# Sealing Exterior Brick



## scootermcrad (Jul 23, 2012)

Was surprised to see little on this subject when I did a search, here. Unless I'm missing something.

We live in a brick home, built in 1937. More specifically, we have full brick veneer over 90% of the home's exterior. Overall the brick and mortar appear to be in relatively good condition, with the exception of the chimneys (which is getting addressed in a restoration). I would like to protect the brick and mortar from any long term damage from rain and the elements.

What can you guys recommend and what is the best application for the product? Parts of the home have VERY tall peaks, so this would complicate a spray-on application, but it isn't impossible, if that's the best bet.

I would appreciate any help on sealing products!

Thanks everyone! :thumbsup:


----------



## Tscarborough (Mar 31, 2006)

A product like Prime-A-Pel is a good choice but there are many others, just don't buy one from a box store.


----------



## Canarywood1 (May 5, 2012)

scootermcrad said:


> Was surprised to see little on this subject when I did a search, here. Unless I'm missing something.
> 
> We live in a brick home, built in 1937. More specifically, we have full brick veneer over 90% of the home's exterior. Overall the brick and mortar appear to be in relatively good condition, with the exception of the chimneys (which is getting addressed in a restoration). I would like to protect the brick and mortar from any long term damage from rain and the elements.
> 
> ...


 
I would say the reason you didn't find anything is because it just isn't done,and why after 75 years and the brick in good condition would you want to seal anyway,chimney's always need attention,it's the nature of the beast.


----------



## joecaption (Nov 30, 2011)

Not worth the time and money to do it.


----------



## Tscarborough (Mar 31, 2006)

And that is where you are wrong. Peruse any manufacturer of brick and you will find that all recommend sealing brick. A good sealer allows the masonry to breathe while resisting water. Big box junk is just that.


----------



## scootermcrad (Jul 23, 2012)

Uh oh. Looks like I started a debate.

I guess I'm in the wrong frame of mind trying to preserve the house the best I can so that it can remain in good condition for decades to come.


----------



## scootermcrad (Jul 23, 2012)

Tscarborough said:


> A product like Prime-A-Pel is a good choice but there are many others, just don't buy one from a box store.


Thank you sir!


----------



## saladdin (Sep 20, 2011)

scootermcrad said:


> Uh oh. Looks like I started a debate.
> 
> I guess I'm in the wrong frame of mind trying to preserve the house the best I can so that it can remain in good condition for decades to come.


 
You mean the house from 1937 that has been preserved without you touching it?


----------



## user1007 (Sep 23, 2009)

Most architects I know hate the idea of sealing one side of brick. There is a natural tendancy to want to do so, especially after an antique home or building is cleaned.

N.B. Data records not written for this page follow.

(** * The libsql facade: error normalisation and transaction sequencing

    A shallow embedding of the JavaScript facade that sits in front of the
    native libsql binding: [convertError], [Database.prepare],
    [Database.exec], [Database.transaction], [Database.pragma], the
    execution verbs of [Statement] and the methods that do no more than
    hand over to the engine.

    The native engine, the user's callbacks and the code a read of a
    property can run are external: they are interfaces ([Host], [Engine],
    [Reads]) whose every behaviour is allowed.  The built-ins the facade
    relies on ([JSON.parse], [typeof], property reads,
    [Object.defineProperties]) are modelled on ECMAScript. *)

From Stdlib Require Import ZArith NArith List Ascii String Bool Lia.
From Stdlib Require Import Decimal DecimalFacts DecimalN.
From stdpp Require Import base option list gmap.

Local Open Scope N_scope.

(** ** Strings

    A JavaScript string is a sequence of UTF-16 code units; a code unit is
    a number below 65536.  Literals of the source are written [js "..."]. *)

Abbreviation jsstring := (list N).

Definition js (s : string) : jsstring :=
  map N_of_ascii (list_ascii_of_string s).

(** ** Numbers

    A number is kept as the decimal numeral that denotes it,
    [(-1)^neg * m * 10^e], next to the two infinities and NaN.  Rounding to
    binary64 is not modelled, except where the facade can observe it: the
    test against zero of [ToBoolean]. *)

Inductive number : Type :=
  | Finite (neg : bool) (m : N) (e : Z)
  | Infinite (neg : bool)
  | NaN.

Definition number_of_Z (z : Z) : number :=
  Finite (z <? 0)%Z (Z.abs_N z) 0.

(** The numerals that binary64 rounds to zero: those of magnitude at most
    [2^-1075], half the least subnormal (the tie goes to the even
    neighbour, zero). *)
Definition rounds_to_zero (m : N) (e : Z) : bool :=
  (m =? 0) || ((e <? 0)%Z && (Z.of_N m * 2 ^ 1075 <=? 10 ^ (- e))%Z).

Definition number_truthy (x : number) : bool :=
  match x with
  | Finite _ m e => negb (rounds_to_zero m e)
  | Infinite _ => true
  | NaN => false
  end.

(** ** JSON values: what [JSON.parse] builds

    Plain data has no identity that the facade could observe, so it is kept
    as a tree.  An object lists its own properties in insertion order, each
    key once. *)

#[warning="-register-all"]
Inductive json : Type :=
  | JNull
  | JBool (b : bool)
  | JNumber (x : number)
  | JString (s : jsstring)
  | JArray (items : list json)
  | JObject (members : list (jsstring * json)).

Definition jsstring_eqb (a b : jsstring) : bool :=
  bool_decide (a = b).

Fixpoint member_get {A : Type} (ms : list (jsstring * A)) (k : jsstring) : option A :=
  match ms with
  | [] => None
  | (k', v) :: rest => if jsstring_eqb k' k then Some v else member_get rest k
  end.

I am not surprised you are getting an argument. I do not know that there is a yes/no argument to be found in this. As mentioned the products for sealing brick range from superior to absolute quackery. I have often thought that if manufacturers were so anxious to seal their bricks they should offer such when pallets at a time could be dipped or something. None do as far as I know. 

I certainly think sealing mortar is equally controversial.


----------



## hammerlane (Oct 6, 2011)

Water repellent vs. Brick sealer is a big big huge difference. I would not take the advice of applying any type of sealer on the brick. That may trap any moisture behind the brick and cause further problems. What you want to do is apply a water repellent...not a sealer.





I had a mystery leak into a 1st floor bay window only during wind driven rains. At first my worst thought was that the brick veneer was screwed up somehow. I had a local company that does brick restoration come in and he showed be a Rhilem Tube test to demonstrate how the brick can absorb water.

Here is an excellent video demonstrating a Rhilem Tube:
http://www.youtube.com/watch?v=SFurv7A42tM


After learning that brick veneer--mortar joints and bricks--can absorb water, I had a water repellent made by *Prosoco* called Siloxane WB concentrate applied by to entire front brick veneer of the house. After the application, water beads off of the brick veneer as water woul off the hood of a newly waxed car.

http://www.prosoco.com/Products/8258...6-57731831a3c9

The *Prosoco* product will not impair the natural breathing characteristics of treated surfaces.

As a note to others reading this. Above I referenced the Siloxane WB concentrate. This needs to be mixed on site with specific quantities of water. The company that applied it for me were the experts so thats what they used. They did tell me if I were to do it myself they recommended the Siloxane PD which is pre-diluted. Its ready to be applied right out of the container.


----------



## hammerlane (Oct 6, 2011)

Good reading material from The BrickIndustry Association. look at their technical notes on many different topics.

http://www.gobrick.com/TechnicalNotes/LinkstoTechnicalNotes/tabid/11294/Default.aspx


----------



## hammerlane (Oct 6, 2011)

But because the repellent will not prevent water penetration through 
structural cracks, defects or open joints I also spent a few hours paying attention to all the mortar joints....both head and bed where there were any cracks in the mortar. So I bought and brushed on a product from Saver Systems called ChimneyRx® Masonry Crack and Joint Sealant. 

http://saversystems.com/chimney-prod...-joint-sealant

look for hairline cracks in all the head and bed joints...see photos below


----------



## scootermcrad (Jul 23, 2012)

Great information! Thank you sir!


----------



## Tscarborough (Mar 31, 2006)

If you dip the brick, you will not get a good mortar bond, nor will the joints be sealed.


----------



## jomama45 (Nov 13, 2008)

sdsester said:


> Most architects I know hate the idea of sealing one side of brick. There is a natural tendancy to want to do so, especially after an antique home or building is cleaned.
> 
> I am not surprised you are getting an argument. I do not know that there is a yes/no argument to be found in this. As mentioned the products for sealing brick range from superior to absolute quackery. I have often thought that if manufacturers were so anxious to seal their bricks they should offer such when pallets at a time could be dipped or something. None do as far as I know.
> 
> I certainly think sealing mortar is equally controversial.


"Most architects you know" draw for a living, they don't troubleshoot problematic brick installations. If they were masonry experts, they sure wouldn't be architects.

As Tscar stated, there are a number of good quality breathable water repellents available for brick veneers, and many have been in use for decades..........


----------